En un país donde el 70% de la población gana menos de 650.000 pesos mensuales (alrededor de US$ 829), pero el PIB per cápita roza los US$ 16.000 al año, no todo es lo que parece. Desde el comienzo, los ministros fueron cometiendo diferentes yerros comunicacionales, avivando y molestando al grueso de la población, más allá de lo que pudo ser una simple alza en el transporte público.

Así llegó octubre del año pasado, donde vimos más de 1,2 millones de chilenos en las calles de todo el territorio manifestándose, buscando un Chile más justo, “más digno”. A la fecha, el Gobierno no ha sabido dialogar con la ciudadanía.
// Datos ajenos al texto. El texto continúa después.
(* ===== verification/Credentials.v ===== *)
(** The credentials of a cluster are chosen once.  The API server is shared:
    others write to it at any time, and the operator reads it through a cache
    that may be out of date.  What protects the Erlang cookie and the password
    of the default user is that a creation does not replace an object and that
    an update is refused unless it is based on the version that is stored. *)

From S2P Require Import Prelude GoStd K8s V1beta1 Constant Metadata Kube Controllerutil Builder Secrets Builders.
From S2P Require Import Hoare Trace Status ControllerUtils Configurations Resources Store Reconcile Quiet.

(** ** Credentials *)

(** The keys of the default user's Secret that say how to connect: they follow
    the cluster. *)
Definition connectionKeys : list string :=
  "port" :: "connection_string" :: ((λ e : Plugin * string * Z * Z, e.1.1.2) <$> portNames).

(** The type and all data but the connection keys. *)
Definition sameCredentials (s s' : Secret) : Prop :=
  sec_Type s' = sec_Type s ∧
  ∀ key, key ∉ connectionKeys → gm_lookup (sec_Data s') key = gm_lookup (sec_Data s) key.

#[export] Instance sameCredentials_preorder : PreOrder sameCredentials.
Proof.
  split; [by intros s; split|]. intros s1 s2 s3 [Ht Hd] [Ht' Hd']. split; [congruence|].
  intros key Hk. by rw Hd' // Hd.
Qed.

(** What the operator makes of a stored Secret. *)
Definition amends (s s' : Secret) : Prop :=
  om_ResourceVersion (sec_ObjectMeta s') = om_ResourceVersion (sec_ObjectMeta s) ∧ sameCredentials s s'.

Lemma ErlangCookie_Update_amends instance s s' : ErlangCookie_Update instance s = ok s' → amends s s'.
Proof.
  intros [= E]. pose proof (setController_meta (k := KSecret) _ _ _ E) as Hs.
  pose proof (setController_ok (k := KSecret) instance _ _ (sec_ObjectMeta s) E) as Hm. split.
  - by apply Hm.
  - rw Hs. by split.
Qed.

Lemma DefaultUserSecret_Update_amends instance s s' : DefaultUserSecret_Update instance s = ok s' → amends s s'.
Proof.
  unfold DefaultUserSecret_Update, mbind, outcome_bind. cbn [sec_Data updateMeta set_meta].
  destruct (updateData instance _) as [data|] eqn:Eu; [|done]. intros [= E].
  pose proof (setController_meta (k := KSecret) _ _ _ E) as Hs.
  pose proof (setController_ok (k := KSecret) instance _ _ (sec_ObjectMeta s) E) as Hm. split.
  - by apply Hm.
  - destruct (updateData_inv _ _ _ Eu) as (_ & _ & _ & _ & Ho & _). rw Hs. split; [done|]. exact Ho.
Qed.

(** ** The shared server *)

(** The states of Secrets that were stored once, as far as the operator may
    have been told. *)
Class Seen (W : Type) := seen : W → Secret → Prop.

Section moves.
Context {W : Type} `{!Store W, !Seen W}.
Implicit Types (w : W).

(** The stored Secrets have kept their credentials. *)
Definition kept w w' : Prop := ∀ key s, contents w KSecret key = Some s →
  ∃ s', contents w' KSecret key = Some s' ∧ sameCredentials s s'.

(** Time passes: what is done to Secrets keeps their credentials, and what was
    seen stays seen. *)
Definition moves w w' : Prop := kept w w' ∧ ∀ s, seen w s → seen w' s.

#[export] Instance kept_preorder : PreOrder kept.
Proof.
  split; [intros w key s Hs; by exists s|]. intros w1 w2 w3 H12 H23 key s1 H1.
  destruct (H12 key s1 H1) as (s2 & H2 & Hc). destruct (H23 key s2 H2) as (s3 & H3 & Hc').
  exists s3. split; [exact H3|]. by etrans.
Qed.

#[export] Instance moves_preorder : PreOrder moves.
Proof.
  split; [by intros w; split|]. intros w1 w2 w3 [K1 S1] [K2 S2]. split; [by etrans|]. auto.
Qed.

(** The Secret is stored in the place of the one that was there. *)
Definition placed (s : Secret) w w' : Prop :=
  let at_key := ObjectKeyFromObject (k := KSecret) s in
  contents w' KSecret at_key = Some s ∧
  (∀ key, key ≠ at_key → contents w' KSecret key = contents w KSecret key) ∧
  ∀ x, seen w x → seen w' x.
End moves.

(** A server that others write too, with credentials that others keep. *)
Class SharedLaws (W : Type) `{!Kube W, !Store W, !Seen W} : Prop := {
  shared_getLaw :: GetLaw W;
  (* a write answers the cluster it was sent *)
  shared_cluster (x y : RabbitmqCluster) (w : W) :
    (kUpdate KRabbitmqCluster x w).1 = inr y ∨ (kStatusUpdate x w).1 = inr y →
    ObjectKeyFromObject (k := KRabbitmqCluster) y = ObjectKeyFromObject (k := KRabbitmqCluster) x;
  (* a read answers a Secret as it was stored once *)
  shared_get key (w : W) s : (kGet KSecret key w).1 = inr s → seen (kGet KSecret key w).2 s;
  (* a version names one state of a Secret *)
  shared_version (w : W) s cur : seen w s → contents w KSecret (ObjectKeyFromObject (k := KSecret) s) = Some cur →
    om_ResourceVersion (sec_ObjectMeta cur) = om_ResourceVersion (sec_ObjectMeta s) → cur = s;
  (* others may write while any call is made *)
  shared_silent {A} (f : Ext W A) (w : W) : silent KSecret A f → moves w (f w).2;
  (* a creation replaces nothing *)
  shared_create (s : Secret) (w : W) : moves w (kCreate KSecret s w).2;
  (* an update is refused, or is carried out on the version it is based on *)
  shared_update (s : Secret) (w : W) : let w' := (kUpdate KSecret s w).2 in
    moves w w' ∨
    ∃ w1 w2 cur s', moves w w1 ∧ contents w1 KSecret (ObjectKeyFromObject (k := KSecret) s) = Some cur ∧
      om_ResourceVersion (sec_ObjectMeta cur) = om_ResourceVersion (sec_ObjectMeta s) ∧
      served (k := KSecret) s s' ∧ placed s' w1 w2 ∧ moves w2 w'
}.

(** ** The operator keeps credentials *)

Section guarantee.
Context {W : Type} `{!Kube W, !Store W, !Seen W, !SharedLaws W, !Library} (r : RabbitmqCluster) (w0 : W).

(** An update based on a state that was seen. *)
Lemma update_moves (s s' : Secret) (w : W) :
  seen w s → amends s s' → ObjectKeyFromObject (k := KSecret) s' = ObjectKeyFromObject (k := KSecret) s →
  moves w (kUpdate KSecret s' w).2.
Proof.
  intros Hs [Hv Hc] Hk. destruct (shared_update s' w) as [Hm|(w1 & w2 & cur & s2 & [K1 S1] & Hcur & Hver & Hsv & Hput & [K2 S2])].
  { exact Hm. }
  assert (cur = s) as -> by (eapply shared_version; [by apply S1|by rw -Hk|congruence]).
  destruct Hput as (Hat & Hother & S12). split; [|auto]. etrans; [exact K1|]. etrans; [|exact K2].
  pose proof (served_key (k := KSecret) _ _ Hsv) as Hsk. intros key x Hx.
  destruct (decide (key = ObjectKeyFromObject (k := KSecret) s2)) as [->|Hne].
  - exists s2. split; [exact Hat|]. rw Hsk Hcur in Hx. injection Hx as <-.
    destruct Hsv as (m & _ & ->). exact Hc.
  - exists x. split; [by rw Hother|done].
Qed.

(** The invariant of a reconciliation that starts in [w0]. *)
Definition safe (s : Op W) : Prop := named r (op_rmq s) ∧ moves w0 (op_world s).

(** The same, and the Secret has been seen. *)
Definition safeSeen (x : Secret) (s : Op W) : Prop := safe s ∧ seen (op_world s) x.

#[export] Instance safe_about : About r KSecret safe.
Proof.
  split; [done|by intros s []|by intros s x [_ Hm] Hx| | |].
  - intros A f s Hf [Hn Hm]. split; [exact Hn|]. cbn. etrans; [exact Hm|]. by apply shared_silent.
  - intros s x y _ E. eapply shared_cluster. by left.
  - intros s x y _ E. eapply shared_cluster. by right.
Qed.

#[export] Instance safeSeen_about x : About r KSecret (safeSeen x).
Proof.
  split; [done|by intros s [[] _]|by intros s y [[_ Hm] Hx] Hy| | |].
  - intros A f s Hf [Hs Hx]. split; [by apply (about_silent (K := KSecret))|]. by apply (shared_silent f).
  - intros s y z _ E. eapply shared_cluster. by left.
  - intros s y z _ E. eapply shared_cluster. by right.
Qed.

Section memory.
Context {I : Op W → Prop} `{!About r KSecret I} (s : Secret).

Lemma q_isSecret : steady I (assertKind KSecret (existT KSecret s)) (λ o, o = s).
Proof. unfold assertKind. cbn [projT1]. rw decide_True_pi. by apply s_ret. Qed.

Lemma q_notSecret k : k ≠ KSecret → steady I (assertKind k (existT KSecret s)) (λ _, False).
Proof. intros Hk. unfold assertKind. cbn [projT1]. destruct (decide (KSecret = k)) as [E|_]; [congruence|]. apply s_panic. Qed.

(** The updates of the builders, on a Secret. *)
Definition amended (u : result Object) : Prop := ∀ o, u = inr o → ∃ s', o = existT KSecret s' ∧ amends s s'.

Lemma q_pureAmends (f : RabbitmqCluster → Secret → fallible Secret) :
  (∀ i x x', f i x = ok x' → amends x x') → steady I (pureUpdate KSecret f (existT KSecret s)) amended.
Proof.
  intros Hf. unfold pureUpdate. eapply s_bind; [apply q_isSecret|]. intros ? ->.
  eapply s_bind; [apply q_rmq|]. intros i _. eapply s_bind; [apply (s_lift _ _ (λ a, f i s = Returns a)); auto|].
  intros [err|s'] E; apply s_ret; [done|]. intros o [= <-]. exists s'. split; [done|]. by apply (Hf i).
Qed.

Lemma q_pureOther k f : k ≠ KSecret → steady I (pureUpdate k f (existT KSecret s)) amended.
Proof. intros Hk. unfold pureUpdate. eapply s_bind; [by apply q_notSecret|]. by intros ? []. Qed.

Lemma q_Update_amends b : steady I (Update b (existT KSecret s)) (λ u, amended u.1).
Proof.
  destruct b; cbn [Update];
    lazymatch goal with
    | |- steady _ (assertKind ?k _ ≫= _) _ => eapply s_bind; [by apply (q_notSecret k)|by intros ? []]
    | |- steady _ (pureUpdate KSecret ?f _ ≫= _) _ => eapply s_bind; [apply (q_pureAmends f)|by intros u Hu; apply s_ret]
    | |- steady _ (pureUpdate ?k ?f _ ≫= _) _ => eapply s_bind; [by apply (q_pureOther k f)|by intros u Hu; apply s_ret]
    end.
  - apply ErlangCookie_Update_amends.
  - apply DefaultUserSecret_Update_amends.
Qed.

Lemma q_mutate_amends b key :
  steady I (mutate (k := KSecret) b key s)
    (λ m, ∀ s', m.1 = inr s' → amends s s' ∧ ObjectKeyFromObject (k := KSecret) s' = key).
Proof.
  unfold mutate. eapply s_bind; [apply q_Update_amends|]. intros [[err|o] b'] Hu; cbn [fst snd]; [by apply s_ret|].
  destruct (Hu o eq_refl) as (s' & -> & Ha).
  unfold assertKind. cbn [projT1]. rw decide_True_pi.
  eapply s_bind; [by apply (s_ret _ _ (λ o, o = s'))|]. intros ? ->.
  case_bool_decide as Hk; apply s_ret; [done|]. intros ? [= <-]. split; [exact Ha|].
  by destruct (decide (key = ObjectKeyFromObject (k := KSecret) s')).
Qed.
End memory.

(** *** Creating or updating a child *)

Lemma q_CreateOrUpdateObj {k} b (obj : Obj k) : steady safe (CreateOrUpdateObj b obj) (λ _, True).
Proof.
  unfold CreateOrUpdateObj. destruct (decide (k = KSecret)) as [->|Hk].
  2:{ cbv zeta. quiet; first [by apply q_update|eapply s_any, q_mutate]. }
  cbv zeta. eapply (t_bind _ _ _ (λ got s, safe s ∧ match got with
    | inr x => seen (op_world s) x ∧ ObjectKeyFromObject (k := KSecret) x = ObjectKeyFromObject obj
    | inl _ => True end)).
  { intros s [Hn Hm]. pose proof (shared_get (ObjectKeyFromObject obj) (op_world s)) as Hg.
    pose proof (shared_silent _ (op_world s) (silent_get KSecret KSecret (ObjectKeyFromObject obj))) as Hs.
    unfold ext. destruct (kGet KSecret _ (op_world s)) as [got w] eqn:E. cbn in *. split.
    - split; [exact Hn|]. by etrans.
    - destruct got as [|x]; [done|]. split; [by apply Hg|]. by eapply get_key. }
  intros [err|x]; cbn beta iota.
  - apply (t_conseq safe _ _ (λ _ s, safe s ∧ True) _ safe); [|by intros s []|done|done].
    destruct (negb (errIsNotFound err)); [by apply s_ret|].
    eapply (s_bind _ _ _ (λ _, True)); [eapply s_any, q_mutate|]. intros [[e|o] b'] _; cbn [fst snd]; [by apply s_ret|].
    eapply (s_bind _ _ _ (λ _, True)); [|intros [] _; by apply s_ret].
    intros s [Hn Hm]. pose proof (shared_create o (op_world s)) as Hc. unfold ext.
    destruct (kCreate KSecret o (op_world s)) as [a w]. split; [|done]. split; [exact Hn|]. by etrans.
  - apply (t_conseq (λ s, safeSeen x s ∧ ObjectKeyFromObject (k := KSecret) x = ObjectKeyFromObject obj) _ _
      (λ _ s, safe s ∧ True) _ safe); [|by intros s (? & ? & ?)|done|done].
    apply t_pure. intros Hkx.
    eapply (s_seq _ _ _ _ _ _ (q_mutate_amends x b _)); [by intros s []|]. intros [[e|o] b'] Ho; cbn [fst snd] in *.
    { apply t_ret. by intros s []. }
    destruct (Ho o eq_refl) as [Ha Hk]. destruct (SemanticDeepEqual KSecret x o); [apply t_ret; by intros s []|].
    eapply (t_bind _ _ _ (λ _, safe)); [|intros [y [e|]]; by apply t_ret].
    intros s [[Hn Hm] Hx]. unfold update, mbind, M_bind, ext.
    assert (ObjectKeyFromObject (k := KSecret) o = ObjectKeyFromObject (k := KSecret) x) as Hox by by rw Hk Hkx.
    pose proof (update_moves x o (op_world s) Hx Ha Hox) as Hu.
    destruct (kUpdate KSecret o (op_world s)) as [[e|y] w]; (split; [exact Hn|]; by etrans).
Qed.

Lemma q_attempts b o :
  steady safe (withLocal (mkVars o b OperationResultNone) (RetryOnConflict attempt)) (λ _, True).
Proof.
  apply q_local, (s_retry _ _ _ _ _ (λ _, True)). unfold attempt.
  eapply (s_bind _ _ _ (λ _, True)); [by intros sl Hs|]. intros v _.
  eapply (s_bind _ _ _ (λ _, True)); [apply q_outer, q_CreateOrUpdateObj|]. intros x _.
  eapply (s_bind _ _ _ (λ _, True)); [by intros sl Hs|]. intros [] _. by apply s_ret.
Qed.
End guarantee.

(** ** Property *)

Section property.
Context {W : Type} `{!Kube W, !Store W, !Seen W, !SharedLaws W, !Library}.

(** C4: the credentials of a cluster are chosen once.  Whatever state the
    cluster is in, whether the reconciliation succeeds, fails or panics, however
    out of date the cache is and whatever else is written meanwhile: as long as
    others keep them, the Erlang cookie, the user name, the password and all else
    that a stored Secret holds, but the keys that say how to connect, are after
    the reconciliation what they were before. *)
Theorem Reconcile_keeps_credentials d req (w : W) : kept w (Reconcile d req w).2.
Proof.
  unfold Reconcile. pose proof (shared_silent _ w (silent_get KSecret KRabbitmqCluster req)) as Hg.
  destruct (kGet KRabbitmqCluster req w) as [[err|r] w1]; cbn in Hg; [by apply Hg|].
  assert (safe r w (mkOp r w1)) as Hs by by split.
  pose proof (q_reconcileFound (I := safe r w) (K := KSecret) ltac:(done) ltac:(done) ltac:(done) ltac:(done)
    (q_attempts r w) d _ Hs) as [_ Hm].
  destruct (reconcileFound d (mkOp r w1)) as [o s]. exact (proj1 Hm).
Qed.
End property.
Fueron meses de manifestaciones donde la clase política en su totalidad se fue cayendo a pedazos, con números de aprobación que hacían prever lo peor para un país que hasta hace poco era considerado un ejemplo para la región y el mundo. ¿El presidente habrá hecho una reflexión del caso? ¿Tendrá hoy una respuesta de cara al llamado “Estallido Social 2.0” que se avecina de la mano del plebiscito y el calendario electoral?

La pandemia del COVID-19 ha sido una segunda oportunidad para una administración en descenso. Las manifestaciones y enfrentamientos se detuvieron de golpe. Nuevamente, el país salió al paso como un ejemplo para el resto del mundo, dejando que los especialistas y tecnócratas se hicieran cargo de la crisis sanitaria. ¿Qué pasó entonces? Se tropezó de nuevo con la misma piedra.
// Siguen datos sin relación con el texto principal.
(** The StatefulSets that the operator lists are those of the cluster. *)
Lemma wp_statefulSets w (Q : result (list StatefulSet) → W → list Call → Prop) :
  (∀ stss w', w' = (kList KStatefulSet (Some (rmq_Namespace r)) (Metadata.LabelSelector (rmq_Name r)) w).2 →
     NoDup stss → (∀ sts, sts ∈ stss ↔ ours w sts) → sameStore w w' → Q (inr stss) w' []) →
  wp r statefulSets w Q.
Proof.
  intros HQ. unfold statefulSets. apply wp_bind, wp_rmq. cbn beta.
  apply (wp_unlogged r (kList KStatefulSet (Some (rmq_Namespace r)) (Metadata.LabelSelector (rmq_Name r)))).
  destruct (removal_list KStatefulSet (Some (rmq_Namespace r)) (Metadata.LabelSelector (rmq_Name r)) w)
    as (Hs & stss & -> & Hnd & Hin). cbn [app]. apply HQ; [done|done| |done].
  intros sts. rw (Hin sts). unfold ours, listedFor, stsKeyOf, inNamespace. cbn. tauto.
Qed.

(** *** One restart *)

(** The StatefulSet has the stamp of the instant [now]; the rest is as the server keeps it. *)
Definition restartedAs sts now sts' : Prop :=
  served (k := KStatefulSet) (set_templateAnnotations
    (Some (<[stsRestartAnnotation := Format now]> (gm (templateAnnotations sts)))) sts) sts'.

Definition restarts w w' sts : Prop :=
  ∃ now sts', inRange now ∧ updated / Second < now / Second ∧ restartedAs sts now sts' ∧
    stored (k := KStatefulSet) sts' w w'.

(** The closure of the retry loop without its variable. *)
Definition restartBody sts : Run TW (StatefulSet * goerror) :=
  got ← ext (kGet KStatefulSet (stsKeyOf sts));
  match got with
  | inl err => mret (sts, Some err)
  | inr sts =>
      now ← ext kNow;
      update (k := KStatefulSet) (set_templateAnnotations
        (Some (<[stsRestartAnnotation := Format now]> (gm (templateAnnotations sts)))) sts)
  end.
Siguiendo las medidas lideradas por el entonces ministro de salud, Dr. Jaime Mañalich, se comenzaron a implementar las cuarentenas dinámicas y una capacidad de testeo única en la región, dejando entrever un control de la situación. No obstante, la desconexión de quienes lideran el país con su gente dejó como resultado una política pública que en el papel y en los números cumplía, pero no resolvió los problemas de las personas. La administración de Piñera se topó de golpe con un país que no puede vivir quedándose en casa. “Si no salgo no puedo poner pan en la mesa”, decía el testimonio de un ciudadano en los noticiarios. Simplemente no se podía implementar una cuarentena total sin considerar la variable de supervivencia y falta de liquidez en los hogares, tirando por el piso la estrategia de mitigación de la pandemia y al ministro de salud.

Entonces, la pregunta que nos queda es: ¿cómo hará el gobierno para responder a una ciudadanía dividida, un oficialismo disperso y una oposición que va más allá de sus pares políticos? Del Presidente esperamos un liderazgo que parece perdido. Desgraciadamente, ya no nos queda tiempo y el Congreso se ha posicionado como la entidad gobernante, viviendo un parlamentarismo de facto y alcaldes que ganan más y más protagonismo.

Nosotros podemos plantear muchas alternativas, pero tiene que ser él quien tome las decisiones. Quizás, uno de los caminos sea abrir el diálogo con la ciudadanía y las organizaciones sociales que han brotado en este tiempo, invitarlos a conversar a La Moneda. También, recordar que los alcaldes tienen mucho que decir y acercarse a ellos le dará una muestra real de las necesidades de las personas. Son precisamente los tiempos de crisis donde esperamos ver brillar a quien dirige la Nación, una personalidad que hoy está opaca.